Crawfish Étouffée: The French word “étouffer” means “to smother” and here a fluffly rice base is liberally smothered with crawfish in a rich roux, the Cajun “holy trinity” of onions, green peppers, and celery, and spice mixes that are the closely guarded secrets of our cooks.

Gumbo: Chefs and historians may argue whether this dish came from West Africa, or was a variation of French bouillabaisse, or if the name comes from the Bantu word for okra or the Choctaw word for filé, or ground sassafrass – Cajuns know to mix it all together and make a great dish. A thick soup of chicken or sausage, shrimp or crawfish, thickened with filé or okra or roux or any combination, served plain or over rice, gumbo is one of the great Cajun dishes.

Shrimp CreoleShrimp Creole: The bright red of tomatoes, pepper sauce, and cayenne give Shrimp Creole its distinctive look and spicy taste, coloring and flavoring its bed of rice.

Red Beans & Rice and Andouille Sausage: Rich red beans and hot, smoked andouille sausage served over fluffy white rice.

Boudin: The famous Louisiana sausage is a mixture of savoury,  pork, rice, and Cajun spices.

JambalayaJambalaya: Creole jambalaya (with tomatoes) and Cajun jambalaya (without tomatoes) are a meat and seafood stew, starting with the Cajun “holy trinity” of onions, green peppers, and celery and with the riced cooked in, instead of serving as a bed. Spicy and taking its flavor from the choice of meat or seafood, jambalaya is a classic example of Cajun variety.

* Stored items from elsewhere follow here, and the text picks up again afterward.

(** outbound requests are authorized by chat and by scope: each of the
    four chat-bound validators succeeds exactly when the chat is one of the
    credential's and the scope for that kind of request is held; egress needs
    its scope alone; every refusal is a [PermissionError]; and the scope guard
    answers from the deny-wins resolution of the looked-up scope set. *)
Theorem permissions_spec group sc scopes chatIds lookup credId ps ss :
  (isOk (validateSendMessage group scopes chatIds) = true ↔ group ∈ chatIds ∧ "send" ∈ scopes) ∧
  (isOk (validateSendReply group scopes chatIds) = true ↔ group ∈ chatIds ∧ "reply" ∈ scopes) ∧
  (isOk (validateSendReaction group scopes chatIds) = true ↔ group ∈ chatIds ∧ "react" ∈ scopes) ∧
  (isOk (validateGroupManagement sc group scopes chatIds) = true ↔
     group ∈ chatIds ∧ sc ∈ scopes) ∧
  (isOk (validateEgress sc scopes) = true ↔ sc ∈ scopes) ∧
  (∀ e, validateGroupManagement sc group scopes chatIds = Err e → _tag e = PermissionError) ∧
  (lookup credId = Ok ss →
     guard_check lookup ps credId = Ok (bool_decide (effective ss ps))) ∧
  (∀ e, lookup credId = Err e → guard_check lookup ps credId = Err e).
Proof.
  unfold validateSendMessage, validateSendReply, validateSendReaction,
    validateGroupManagement, validateEgress, checkChatInScope, guard_check, set_has.
  split_and!; try (repeat case_bool_decide; naive_solver).
  - intros ->. f_equal. apply bool_decide_ext. symmetry. apply effective_resolve.
  - by intros e ->.
Qed.
Lemma permissions_spec_witness :
  guard_check (λ _, Ok {| allow := [send; reply]; deny := [reply] |}) reply "cred_1" = Ok false.
Proof.
  destruct (permissions_spec "g" "send" [] [] (λ _, Ok {| allow := [send; reply]; deny := [reply] |})
    "cred_1" reply {| allow := [send; reply]; deny := [reply] |}) as (_&_&_&_&_&_&H&_).
  rewrite (H eq_refl). reflexivity.
Defined.

Lemma allowlist_fold (b s l acc : list string) ct :
  ct ∈ foldl (λ eff ct, if set_has b ct && set_has s ct then set_add eff ct else eff) acc l ↔
  ct ∈ acc ∨ (ct ∈ l ∧ ct ∈ b ∧ ct ∈ s).
Proof.
  revert acc. induction l as [|x l IH]; intros acc; cbn [foldl]; [set_solver|].
  rewrite IH. destruct (set_has b x && set_has s x) eqn:Hx.
  - apply andb_true_iff in Hx as [?%set_has_spec ?%set_has_spec].
    rewrite elem_of_set_add. set_solver.
  - apply andb_false_iff in Hx as [?%set_has_false|?%set_has_false]; set_solver.
Qed.
(** the effective content-type allowlist is the intersection of the
    baseline, signet and agent lists, and an empty intersection is an error
    and never an allowlist that admits nothing. *)
Theorem resolveEffectiveAllowlist_spec baseline signet agent :
  match resolveEffectiveAllowlist baseline signet agent with
  | Ok eff => eff ≠ [] ∧ ∀ ct, ct ∈ eff ↔ ct ∈ baseline ∧ ct ∈ signet ∧ ct ∈ agent
  | Err e => _tag e = ValidationError ∧
      ¬ ∃ ct, ct ∈ baseline ∧ ct ∈ signet ∧ ct ∈ agent
  end.
Proof.
  unfold resolveEffectiveAllowlist.
  pose proof (allowlist_fold (js_set baseline) signet agent []) as Hf.
  setoid_rewrite elem_of_js_set in Hf.
  set (eff := foldl _ [] agent) in *. destruct eff as [|x eff]; cbn [length Nat.eqb].
  - split; [done|]. intros [ct Hct]. assert (ct ∈ @nil string); [apply Hf; naive_solver|].
    set_solver.
  - split; [done|]. intros ct. rewrite Hf. set_solver.
Qed.
(** C37: what a connected agent receives: a message event passes the
    projector exactly when its chat is within the credential's chats and the
    effective (deny-wins) scopes, or a live reveal of this credential, permit
    reading it, with [read-history] needed in addition for historical messages
    (as in [historical-visibility.test.ts]; by [docs/concepts.md] a historical
    message would pass with [read-history] alone, and with [read-messages]
    alone); content and metadata are never altered; other events pass untouched; and
    projecting twice is the same as projecting once. *)
Theorem projector_spec now ev ty pl c :
  (∀ r, project now (EvMessage ev) c = Some r ↔
    ev_groupId ev ∈ projector_chatIds getChatIds c ∧
    (effective (cv_effectiveScopes c) read_messages ∨ revealed_for now c ev = true) ∧
    (ev_visibility ev = historical → effective (cv_effectiveScopes c) read_history) ∧
    ∃ v, v ≠ hidden ∧ v ≠ redacted ∧ (v = historical → ev_visibility ev = historical) ∧
      (v = revealed ↔ ¬ effective (cv_effectiveScopes c) read_messages) ∧
      (ev_visibility ev = historical → v ≠ visible) ∧
      r = EvMessage (with_visibility v ev)) ∧
  project now (EvOther ty pl) c = Some (EvOther ty pl) ∧
  (∀ r, project now (EvMessage ev) c = Some r → project now r c = Some r) ∧
  (∀ g, g ∈ projector_chatIds getChatIds c →
     g ∈ cv_chatIds c ∨ ∃ f, getChatIds = Some f ∧ g ∈ f (cv_credentialId c)).
Proof.
  split_and!; [|done| |].
  - intros r. rewrite projector_message. split.
    + intros (? & ? & ? & ->). split_and!; [done..|]. eexists.
      split_and!; [..|reflexivity]; repeat case_decide; naive_solver.
    + intros (? & ? & ? & v & ? & ? & ? & ? & ? & ->). split_and!; [done..|].
      do 2 f_equal. repeat case_decide; destruct v; naive_solver.
  - intros r Hr. pose proof Hr as (Hg & Hv & Hh & ->)%projector_message.
    apply projector_message. unfold revealed_for, event_key in *. cbn. split_and!; [done..| |].
    + repeat case_decide; naive_solver.
    + unfold with_visibility. cbn. do 2 f_equal. repeat case_decide; naive_solver.
  - unfold projector_chatIds. destruct getChatIds as [f|]; case_match; eauto.
Qed.
End projector_lemmas.

(** Replay after a reveal. *)
Section replay_lemmas.
Context `{JsDate}.
Lemma replay_message_spec now store ss chatIds id m :
  replay_message now store (map scope_name (resolveScopeSet ss)) chatIds id m =
  if decide (isRevealed now store (listed_key m) = true ∧ lm_groupId m ∈ chatIds ∧
             effective ss read_history)
  then [{| rb_messageId := lm_messageId m; rb_groupId := lm_groupId m;
           rb_contentType := lm_contentType m; rb_content := lm_content m;
           rb_revealId := id |}]
  else [].
Proof.
  unfold replay_message. destruct (isRevealed now store (listed_key m)) eqn:Hr; cbn [negb].
  2: { by rewrite decide_False by naive_solver. }
  unfold projectMessage, isInScope, isContentTypeAllowed, resolveVisibility, set_has.
  cbn [groupId contentType isHistorical content messageId senderInboxId sentAt sealId threadId].
  rewrite (bool_decide_ext _ _ (holds_scope read_history _ "read-history" eq_refl)).
  rewrite (bool_decide_true (lm_contentType m ∈ [_])) by set_solver.
  repeat (case_bool_decide || case_decide; cbn); simplify_eq/=; naive_solver.
Qed.

(** [reveal_content] records the reveal under the requester's name and
    expiry and rebroadcasts, in the order of the message list and with their
    content unchanged, exactly the messages that are revealed, in one of the
    credential's chats, provided the credential may read history: without
    the [read-history] scope nothing at all is replayed.  A failed listing
    replays nothing and still leaves the reveal recorded. *)
Theorem handleRevealContent_spec now iso reveal store msgs e ss chatIds :
  let scopes := map scope_name (resolveScopeSet ss) in
  let acc := {| acc_revealId := req_revealId reveal; acc_grantedAt := iso;
                acc_grantedBy := req_requestedBy reveal;
                acc_expiresAt := req_expiresAt reveal |} in
  let store' := store ++ [{| access := acc; request := reveal |}] in
  handleRevealContent now iso reveal store (Some (Ok msgs)) scopes chatIds =
    (store', acc,
     map (λ m, {| rb_messageId := lm_messageId m; rb_groupId := lm_groupId m;
                  rb_contentType := lm_contentType m; rb_content := lm_content m;
                  rb_revealId := req_revealId reveal |})
       (filter (λ m, isRevealed now store' (listed_key m) = true ∧
                     lm_groupId m ∈ chatIds ∧ effective ss read_history) msgs)) ∧
  (¬ effective ss read_history →
     (handleRevealContent now iso reveal store (Some (Ok msgs)) scopes chatIds).2 = []) ∧
  handleRevealContent now iso reveal store (Some (Err e)) scopes chatIds = (store', acc, []) ∧
  handleRevealContent now iso reveal store None scopes chatIds = (store', acc, []).
Proof.
  intros scopes acc store'. unfold handleRevealContent, record, replay. fold acc store'.
  assert (∀ l, flat_map (replay_message now store' scopes chatIds (acc_revealId acc)) l =
    map (λ m, {| rb_messageId := lm_messageId m; rb_groupId := lm_groupId m;
                 rb_contentType := lm_contentType m; rb_content := lm_content m;
                 rb_revealId := req_revealId reveal |})
       (filter (λ m, isRevealed now store' (listed_key m) = true ∧
                     lm_groupId m ∈ chatIds ∧ effective ss read_history) l)) as Hr.
  { induction l as [|m l IH]; [done|]. cbn [flat_map]. rewrite IH, filter_cons.
    unfold scopes. rewrite replay_message_spec. by case_decide. }
  split_and!; [by rewrite Hr| |done|done].
  intros Hn. cbn [snd]. rewrite Hr. clear Hr. induction msgs as [|m l IH]; [done|].
  rewrite filter_cons, decide_False by naive_solver. done.
Qed.
End replay_lemmas.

Fried Alligator: Alligator is the King of the Cajun swamps and serious Cajun eating. A meaty texture with a fine seafood flavor, fried with a crispy, spicy, golden batter.

New Orleans Crab Cakes: The blue crab is a Gulf Coast staple, and these spicy Cajun cakes  will make you forget Maryland.

Blackened Grouper: Blacked fish was created by renowned New Orleans Chef Paul Prudhome and swept the nation.

Louisiana Lobster Puff: Pastry filled with rich lobster meat and spicy, creamy sauce.

Boudin Balls: The classic savoury pork and rice sausage, but instead of stuffed in casings, battered and deep fried.